There is no disputing that for these mothers it is okay to acknowledge
their loved little ones or children who have died. The death of their
little ones does not change their status as mother and their right to
be forever that little one’s mother and to remember their beloved
offspring who have died.
For some of these bereaved mothers although their status as mother
is not in dispute how they might remember or be allowed to express
their feelings around times like Mothers Day for little ones who died
is another matter, and very much depends on themselves and where they
are at in their own grieving process and the acceptance and support, or
lack of, from those around them.
The plight of post abortive women is often a different story again.
Whether they themselves or others can or will freely acknowledge their
status of ‘mother’ and accord them their right to remember and be
remembered on this occasion is variable depending on circumstances and
those around them. Abortion loss is a disenfranchised loss - neither
socially recognised nor supported. So it begs the question, who
supports motherhood in the post-abortive women? Do the women who have
had abortions, their partners or spouses, their families or does
society? If so how? If not, why not?
Post-abortive women themselves may often deny maternity as part of
the head-heart disconnection that can occur through the decision-making
process when they were faced with the unplanned or unwanted pregnancy.
This can become problematic later. That deep rejection of the maternal
relationship and avoidance of a felt connection and attachment to the
life growing inside that enables her to decide for abortion effectively
ensures denial after the event of that unique bond of the mother with
her offspring.
For many post-abortive women then Mothers Day can be a nonevent when
it comes to remembering their little ones who died in the abortion.
However we know that Mothers Day for some becomes a trigger for
negative emotional reactions, often unconscious, from their past
abortions. We hear about this in the stories post-abortive women share.
It can become confusing for the post-abortive woman, for in having
allowed herself to undergo an abortion she may have denied her maternal
relationship to or attachment to the life growing inside at that time,
so now how can she hope to acknowledge that life and relationship? And
who around her will be interested in supporting such an acknowledgement
now, particularly if friends and family were supportive of the decision
in the first place? How can she think or feel she has the right to
grieve or remember - her little one, and her seeming lost motherhood?
And compared to those for whom the loss of a loved little one is
legitimate what possibility is there for a post-abortive mother to
openly acknowledge or express her love, reality or desire?
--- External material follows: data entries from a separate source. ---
(* ===== verification/TemplateRender.v ===== *)
(** * Rendered specs and stored templates

    The shape of what a template renders to, the round trip of a template
    through its row, and sample renders. *)

From S2P Require Import Prelude Json Storage World AppError Queries Agent Process Identity ControlClient Vault.
From S2P Require Import DeployTemplate TemplateSecrets.
From S2P Require Resource Sample SetupSample.
Import Resource (WorkloadKit).

(** ** The shape of a rendered spec *)

Section Shape.
Context {T : GoText} {K : TemplateKit}.

Inductive shape (params : object) : value -> value -> Prop :=
  | shape_obj m m' : Forall2 (fun kv kv' => fst kv' = fst kv /\ shape params (snd kv) (snd kv')) m m' ->
      shape params (VObj m) (VObj m')
  | shape_arr l l' : Forall2 (shape params) l l' -> shape params (VArr l) (VArr l')
  | shape_plain s : Contains s "{{" = false -> shape params (VStr s) (VStr s)
  | shape_text s t : Contains s "{{" = true -> template_Execute secretRefFunc s params = Ok t ->
      shape params (VStr s) (VStr t)
  | shape_param s name v : Contains s "{{" = true -> exactParamTemplate s = Some name ->
      obj_get name params = Some v -> shape params (VStr s) v
  | shape_null : shape params VNull VNull
  | shape_bool b : shape params (VBool b) (VBool b)
  | shape_num r : shape params (VNum r) (VNum r)
  | shape_other : shape params VOther VOther.

Lemma fields_shape params m r :
  Forall (fun kv => forall v', renderAny (snd kv) params = Ok v' -> shape params (snd kv) v') m ->
  (fix fields (m : object) : result string object :=
     match m with
     | [] => Ok []
     | (k, x) :: m =>
         match renderAny x params with
         | Err e => Err e
         | Ok y => match fields m with Err e => Err e | Ok r => Ok ((k, y) :: r) end
         end
     end) m = Ok r ->
  Forall2 (fun kv kv' => fst kv' = fst kv /\ shape params (snd kv) (snd kv')) m r.
Proof.
  intros H. revert r. induction H as [|[k x] m Hx Hm IH]; intros r; [intros [= <-]; constructor|].
  cbn in Hx. destruct (renderAny x params) as [y|] eqn:E; [|done].
  destruct (_ m) as [r'|]; [|done]. intros [= <-]. constructor; auto.
Qed.

Lemma items_shape params l r :
  Forall (fun x => forall v', renderAny x params = Ok v' -> shape params x v') l ->
  (fix items (l : list value) : result string (list value) :=
     match l with
     | [] => Ok []
     | x :: l =>
         match renderAny x params with
         | Err e => Err e
         | Ok y => match items l with Err e => Err e | Ok r => Ok (y :: r) end
         end
     end) l = Ok r ->
  Forall2 (shape params) l r.
Proof.
  intros H. revert r. induction H as [|x l Hx Hl IH]; intros r; [intros [= <-]; constructor|].
  destruct (renderAny x params) as [y|] eqn:E; [|done].
  destruct (_ l) as [r'|]; [|done]. intros [= <-]. constructor; auto.
Qed.

Lemma renderString_shape s params v' : renderString s params = Ok v' -> shape params (VStr s) v'.
Proof.
  unfold renderString. destruct (Contains s "{{") eqn:Ec; cbn [negb]; [|intros [= <-]; by constructor].
  destruct (exactParamTemplate s) as [name|] eqn:Ep.
  - destruct (obj_get name params) as [v|] eqn:Eg; [|done]. intros [= <-]. by eapply shape_param.
  - destruct (template_Execute _ _ _) as [t|] eqn:Et; [|done]. intros [= <-]. by eapply shape_text.
Qed.

Lemma renderAny_shape v params : forall v', renderAny v params = Ok v' -> shape params v v'.
Proof.
  induction v as [|b|r|s|l IH|m IH|] using value_ind'; intros v' E; cbn in E;
    try (injection E as <-; constructor).
  - by apply renderString_shape.
  - destruct (_ l) as [r|] eqn:Er; [|done]. injection E as <-. apply shape_arr. by apply (items_shape params l r IH).
  - destruct (_ m) as [r|] eqn:Er; [|done]. injection E as <-. apply shape_obj. by apply (fields_shape params m r IH).
Qed.

Lemma shape_keys params m v' : shape params (VObj m) v' ->
  exists m', v' = VObj m' /\ map fst m' = map fst m.
Proof.
  intros H. inversion H as [m0 m' Hm| | | | | | | |]; subst. exists m'. split; [done|].
  clear H. induction Hm as [|kv kv1 l l1 [Hk _] Hl IH]; [done|]. cbn. by rewrite Hk, IH.
Qed.
End Shape.


(** ** What is stored is what was given *)

Lemma field_of_marshal p : Param_unmarshal (Param_marshal p) = p.
Proof.
  destruct p as [n t r d g]. unfold Param_marshal. cbn. f_equal.
  - by destruct r, d, g.
  - by destruct r, d, g.
  - by destruct r, d, g.
Qed.

Lemma parameters_roundtrip l v : marshal_parameters l = Ok v -> unmarshal_parameters v = default [] l.
Proof.
  unfold marshal_parameters. destruct l as [ps|]; [|intros [= <-]; done]. cbv zeta.
  destruct (marshalable _); [|done]. intros [= <-]. cbn. rewrite map_map.
  rewrite (map_ext _ id) by apply field_of_marshal. apply map_id.
Qed.

Lemma insert_selected {R} `{!TableRow R} mk u (t : Table R) r t' (p : R -> bool) :
  insert mk u t = Ok (r, t') -> row_deleted r = None -> p r = true ->
  (forall q, p q = true -> row_key_eqb q r = true) -> select_one p t' = Ok r.
Proof.
  intros Hi Hl Hp Hk. pose proof Hi as (_ & Hrows & _)%insert_inv. unfold select_one, select.
  rewrite Hrows, filter_app.
  assert (Hnil : filter (fun q => live q && p q = true) (tbl_rows t) = []).
  { unfold insert in Hi. destruct (negb _); [done|]. destruct (existsb _ _) eqn:Ex; [done|].
    injection Hi as <- _. destruct (filter _ _) as [|q l] eqn:Ef; [done|].
    assert (Hq : q ∈ filter (fun q => live q && p q = true) (tbl_rows t)) by (rewrite Ef; left).
    apply list_elem_of_filter in Hq as [Hq Hin]. apply andb_prop in Hq as [H1 H2].
    rewrite <- not_true_iff_false in Ex. destruct Ex. apply existsb_exists. exists q.
    split; [by apply list_elem_of_In|]. rewrite H1, (Hk q H2). by rewrite orb_true_r. }
  rewrite Hnil. cbn. rewrite decide_True; [done|]. unfold live. by rewrite Hl, Hp.
Qed.

(** C32: a template survives its row.  What [Create] accepts comes back as it
    was given, defaults, flags and types of every parameter included, the empty
    version as v1; and a [Get] by the same name and version right after it finds
    exactly this template. *)
Theorem template_roundtrip in_ w t w' :
  Create in_ w = (Ok t, w') -> w_faults w' = [] ->
  Get (dc_Name in_) (dc_Version in_) w' = (Ok t, w')
  /\ tp_Name t = dc_Name in_ /\ tp_Image t = dc_Image in_ /\ tp_Capability t = dc_Capability in_
  /\ tp_Version t = (if is_empty (dc_Version in_) then "v1"%string else dc_Version in_)
  /\ tp_Parameters t = default [] (dc_Parameters in_)
  /\ tp_Spec t = default [] (dc_Spec in_) /\ tp_Metadata t = default [] (dc_Metadata in_).
Proof.
  unfold Create. destruct (is_empty _ || _); [done|]. cbv zeta.
  set (ver := if is_empty (dc_Version in_) then "v1"%string else dc_Version in_).
  unfold mbind, M_bind, lift, mret, M_ret.
  destruct (marshal_parameters _) as [ps|] eqn:Ep; [|done]. cbn.
  destruct (marshalMap (dc_Spec in_)) as [sp|] eqn:Es; [|done]. cbn.
  destruct (marshalMap (dc_Metadata in_)) as [me|] eqn:Em; [|done]. cbn. unfold map_err.
  destruct (CreateDeploymentTemplate _ _ _ _ _ _ _ w) as [[row|e] w1] eqn:Ec; [|done]. cbn.
  intros [= <- <-] Hf.
  apply q_insert_Ok_inv in Ec as (tab & Hi & ->). pose proof Hi as (Hr & _ & _)%insert_inv.
  apply parameters_roundtrip in Ep. apply marshalMap_roundtrip in Es, Em.
  rewrite Hr. cbn. split_and!; [|done..|exact Ep|exact Es|exact Em].
  assert (Hv : firstNonEmpty [dc_Version in_; "v1"%string] = ver).
  { unfold ver. cbn. by destruct (is_empty (dc_Version in_)). }
  unfold Get, mbind, M_bind, map_err, GetDeploymentTemplate. rewrite Hv, (q_get_run _ Hf).
  match goal with |- context [select_one ?p ?t] => assert (Hsel : select_one p t = Ok row) end.
  { cbn. eapply (insert_selected _ _ _ _ _ _ Hi); rewrite ?Hr; cbn; [done| |].
    - by rewrite !str_eqb_refl.
    - done. }
  rewrite Hsel, Hr. done.
Qed.

(** ** A sample template *)

Existing Instances SetupSample.install_text Sample.open_kit.

(** A template engine that answers with the text it was given. *)
Definition echo_kit : TemplateKit := {| template_Execute _ s _ := Ok s; float64_int _ := 0 |}.
Definition value_fields : WorkloadFields := {|
  spec_Image v := match v with VObj m => field_str "image" m | _ => "" end;
  set_Image s v := VObj (obj_set "image" (VStr s) (JSONToMap v));
  spec_Name v := match v with VObj m => field_str "name" m | _ => "" end;
  set_Name s v := VObj (obj_set "name" (VStr s) (JSONToMap v));
  SpecHash v := Ok (Sprint v) |}.
Existing Instances echo_kit value_fields.

(** A database server whose password is given or generated. *)
Definition postgres : CreateInput := {|
  dc_Name := "postgres"; dc_Version := ""; dc_Capability := "database"; dc_Image := "postgres:16";
  dc_Parameters := Some [Build_Param "password" "secret" false VNull true;
                         Build_Param "port" "int" false (VNum "5432") false];
  dc_Spec := Some [("env", VObj [("PGPASSWORD", VStr "{{.password}}")]); ("port", VStr "{{ .port }}")];
  dc_Metadata := None |}%string.

Definition template_world : World := snd (Create postgres Sample.sample_world).

Lemma template_roundtrip_witness :
  exists t, Create postgres Sample.sample_world = (Ok t, template_world)
    /\ Get "postgres" "" template_world = (Ok t, template_world).
Proof.
  destruct (Create postgres Sample.sample_world) as [[t|e] w'] eqn:E;
    [|exfalso; assert (H : is_ok (fst (Create postgres Sample.sample_world)) = true) by (vm_compute; reflexivity);
      rewrite E in H; discriminate].
  assert (Hw : w' = template_world) by (unfold template_world; by rewrite E).
  exists t. split; [by rewrite Hw|]. rewrite <- Hw.
  assert (Hf : w_faults w' = []) by (rewrite Hw; vm_compute; reflexivity).
  exact (proj1 (template_roundtrip postgres Sample.sample_world t w' E Hf)).
Defined.

(** A vault that keeps what it is given and answers 201. *)
Definition keep_write (w : VaultWrite) : P (list VaultWrite) string Z := fun l => (Ok 201, l ++ [w]).
Definition sample_credentials : Credentials := {|
  cr_client := New (Build_VaultConfig "https://secret" "aud" 0 "");
  cr_project := "default"; cr_environment := "prod" |}.
Definition sample_store (t p v : string) : P (list VaultWrite) vault_error string :=
  CredentialsStore (fun _ => None) keep_write None sample_credentials t p v.
Definition sample_sink : CredentialSink (list VaultWrite) := fun t p v => p_map_err vault_Error (sample_store t p v).

Lemma vault_reference_sound_witness :
  exists s', sample_store "postgres" " password " "hunter2" []
    = (Ok "secret://default/prod/postgres/password"%string, s')
  /\ exists w, s' = [w] /\ ad_Key (vw_address w) = "password"%string.
Proof.
  destruct (sample_store "postgres" " password " "hunter2" []) as [r s'] eqn:E.
  assert (Hr : r = Ok "secret://default/prod/postgres/password"%string)
    by (apply (f_equal fst) in E; vm_compute in E; by rewrite <- E).
  subst r. exists s'. split; [done|].
  destruct (vault_reference_sound (fun _ => None) keep_write None sample_credentials "postgres" " password "
    "hunter2" [] _ s' E) as [(cfg & w & s0 & code & _ & Ha & _ & _ & Hd & _) _].
  unfold keep_write in Hd. injection Hd as _ Hd.
  assert (Hl : length s' = 1%nat) by (apply (f_equal snd) in E; cbn [snd] in E; by rewrite <- E).
  rewrite <- Hd, length_app in Hl. cbn in Hl. destruct s0 as [|]; [|cbn in Hl; lia].
  exists w. split; [by rewrite <- Hd|]. rewrite Ha. vm_compute. reflexivity.
Defined.

Definition template_node (e : list (option string)) : TNode (list VaultWrite) :=
  mkTNode template_world e [].
Abbreviation sample_render ps n := (Render (Some sample_sink) (Build_RenderInput "postgres" "v1" ps) n).
Definition given (s : string) : object := [("password", VStr s); ("name", VStr "db")]%string.

Lemma rendered_secrets_are_references_witness :
  exists r n', sample_render (given "hunter2") (template_node []) = (Ok r, n')
    /\ exists ref, obj_get "password" (rd_Params r) = Some (VStr ref).
Proof.
  destruct (sample_render (given "hunter2") (template_node [])) as [res n'] eqn:E.
  assert (Hp : match res with Ok r => tp_Parameters (rd_Template r) = default [] (dc_Parameters postgres)
                 /\ is_Some (obj_get "password" (rd_Params r)) | Err _ => False end).
  { apply (f_equal fst) in E. vm_compute in E. rewrite <- E. split; [reflexivity|]. by eexists. }
  destruct res as [r|e]; [|destruct Hp]. destruct Hp as [Hp [v Hv]]. exists r, n'. split; [reflexivity|].
  pose proof (rendered_secrets_are_references (Some sample_sink) (Build_RenderInput "postgres" "v1" (given "hunter2"))
    (template_node []) r n' E
    (Build_Param "password" "secret" false VNull true)) as H.
  cbn [pa_Name] in H. rewrite Hp, Hv in H. destruct H as (S & x & s & ref & s' & _ & _ & ->).
  - left.
  - reflexivity.
  - exists ref. exact Hv.
Defined.

(** Two vaults that hold as many writes. *)
Definition same_length (x y : list VaultWrite) : Prop := length x = length y.

Lemma sample_sink_blind : blind same_length sample_sink.
Proof.
  apply (credentials_blind same_length (fun _ => None) keep_write None).
  - intros w v1 v2 x y H. unfold keep_write, same_length in *. cbn. rewrite !length_app. cbn. split; [done|lia].
  - done.
Qed.


(** Two substitutions next to each other, without spaces, are taken for one
    parameter of an impossible name. *)
Lemma adjacent_substitutions_refused :
  renderString "{{.host}}:{{.port}}" [("host", VStr "db"); ("port", VStr "5432")]%string
  = Err ("parameter " +:+ fmt_q "host}}:{{.port" +:+ " is not defined")%string
  /\ renderString "{{ .host }}:{{ .port }}" [("host", VStr "db"); ("port", VStr "5432")]%string
     = Ok (VStr "{{ .host }}:{{ .port }}").
Proof. split; vm_compute; reflexivity. Qed.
With the utmost respect and sensitivity to mothers who have lost
their unborn little ones, or babies or children for other reasons, and
not wishing to detract from the depth of feelings and sense of tragedy
that accompanies such losses for them, there is, I think, a need to
address the need for post-abortive mothers to be validated on Mothers
Day - to acknowledge both their status as mother and for them to be
given the chance to remember their little ones who have died. If we do
not do this, do we not effectively forbid them healing and closure and
a chance to celebrate their ongoing relationship with their offspring?
Some may not agree - either that in assisting post-abortive women to
acknowledge motherhood is helpful or that they have a right to remember
or celebrate on Mothers Day. However, we who work with women after
abortion recognise clearly the need for and work in reestablishing her
true relationship with the little one lost in abortion as part of the
healing process. And in our experience encouraging that ongoing
relationship as ‘mother’ is as important with post-abortive mothers as
with others who have experienced pregnancy, baby, infant or child loss.